On top of these individual decisions, however, are factors that have impacted my finances merely from being a single woman all these years.

Let’s start with the woman part – as confident as I am, I fall victim to one of the problems with self-perspective that often preys upon women. That is, I haven’t always valued my time, skills, and experience. I tend not to ask for raises. I don’t try to bargain about salaries when starting a position, but just accept the offer on the table. Some combination of my evangelical culture which often requires everything of a woman with nothing in return (metaphorical martyrdom for ministry and family and service and assisting men and taking care of everyone other than yourself is big for women in the church), a bit of Imposter Syndrome, fear of reprisal from the almost-all male bosses, and just never having been told I even could negotiate salaries or ask for raises played into this. Which is common for women. We are way less likely to do any of these things, and it’s not because we don’t deserve them as much as the men in our workplaces, it’s purely a systemic part of our culture and a difference in the way we raise women to approach work versus men. Women are also more likely to be seen as demanding, shrill, uppity, or even bitchy when asking for these things when a man would come across as confident leadership material. The professional backlash can be strong. And sadly, even though women are getting better at asking for raises using the exact same techniques as men, we are still less likely to get them.

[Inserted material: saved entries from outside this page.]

(** Writing the next buffer back. *)
Lemma recycled_step c self1 :
  recycled c g self self1 -> 0 <= c < g_count g ->
  exists d self2, guard_desc g self1 c = Ret d /\ entry_at (rx self) (rx_start g) c = Some d
    /\ fill_slot self1 (u32_of (fill_start g + c)) (comp_addr d) = Ret self2
    /\ recycled (c + 1) g self self2.
Proof.
  intros (H1 & H2 & H3 & H4 & H5 & H6 & H7 & H8) Hc. destruct (entry_ok c) as (d & Hd & He).
  exists d. unfold guard_desc in *. rewrite H1. unfold fill_slot, ring_get.
  pose proof (Z.mod_pos_bound (u32_of (fill_start g + c)) _ Hpos) as Hm.
  destruct (ring (fr self1) !! _) as [x|] eqn:Ex.
  2: { exfalso. apply lookup_ge_None in Ex. unfold slot_of in Ex. rewrite H5 in Ex. lia. }
  eexists. split_and!; [done|done|done|]. simpl. split_and!; try done.
  { simpl. by rewrite length_insert. }
  - intros i Hi. unfold entry_at, ring_get in *. simpl.
    change (slot_of (ring_set _ _ _) ?x) with (slot_of (fr self1) x).
    destruct (decide (i = c)) as [->|Hne].
    + exists d. split; [done|]. apply list_lookup_insert_eq. by eapply lookup_lt_Some.
    + destruct (H7 i ltac:(lia)) as (e & Hee & Hi'). exists e. split; [done|].
      rewrite list_lookup_insert_ne; [done|].
      assert (slot_of (fr self1) (u32_of (fill_start g + c)) <> slot_of (fr self1) (u32_of (fill_start g + i)))
        by (apply batch_slots; rewrite ?H5; (done || lia)).
      unfold slot_of in *. pose proof (Z.mod_pos_bound (u32_of (fill_start g + i)) _ Hpos).
      rewrite H5 in *. lia.
  - intros k Hk. simpl. rewrite list_lookup_insert_ne; [|unfold slot_of; rewrite H5; apply not_eq_sym, Hk; lia].
    apply H8. intros i Hi. apply Hk. lia.
Qed.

The second part of this is that I was one of the many many women who got paid less than the men in my same position, even though I had more responsibilities than some of them and better student outcomes. I did not know this for several years, of course, because our society frowns upon sharing salaries which means that women and minorities are often paid less but never know it for sure. So as a woman, I have earned less and therefore have had much less to save for my future.

Now for the single part of why my future is more precarious than many of my married cohort. Most of my married friends are double income households for at least part of the marriage, which means rents/mortgages/utilities/etc. have been shared. Even friends who took time off work while their children were young were able to buy houses before that because they had a few years of dual income first. There is help in paying off loans and cars and everything. And yes, the bills are slightly higher for groceries and maybe 2 cars instead of 1, but the rent and utilities tend to be not much higher for marrieds than singles, and again is often split. 

Married folks are also way more likely to buy a home than continue to rent, which gives them equity. Part of this again is the shared income – it is incredibly difficult to buy any place as a single person unless you get an inheritance or come from a well-off family who will assist you in that first mortgage. Singles are more likely to get higher interest rates on loans as well, and often need to find someone to cosign if their credit isn’t established. So we end up renting for much, if not all, of our lives and miss out on that equity. And, due to perceived and absolutely false stereotypes of single people (viewed as irresponsible flight risks) versus single families (viewed as more responsible and stable), landlords and realtors often discriminate against single renters and buyers, which makes the housing pool much more narrow and therefore more competitive for the types of homes a single person can afford. Unfortunately, most of us singles don’t have a glam group of Golden Girls just waiting to go in together on a fabulous retirement house for all.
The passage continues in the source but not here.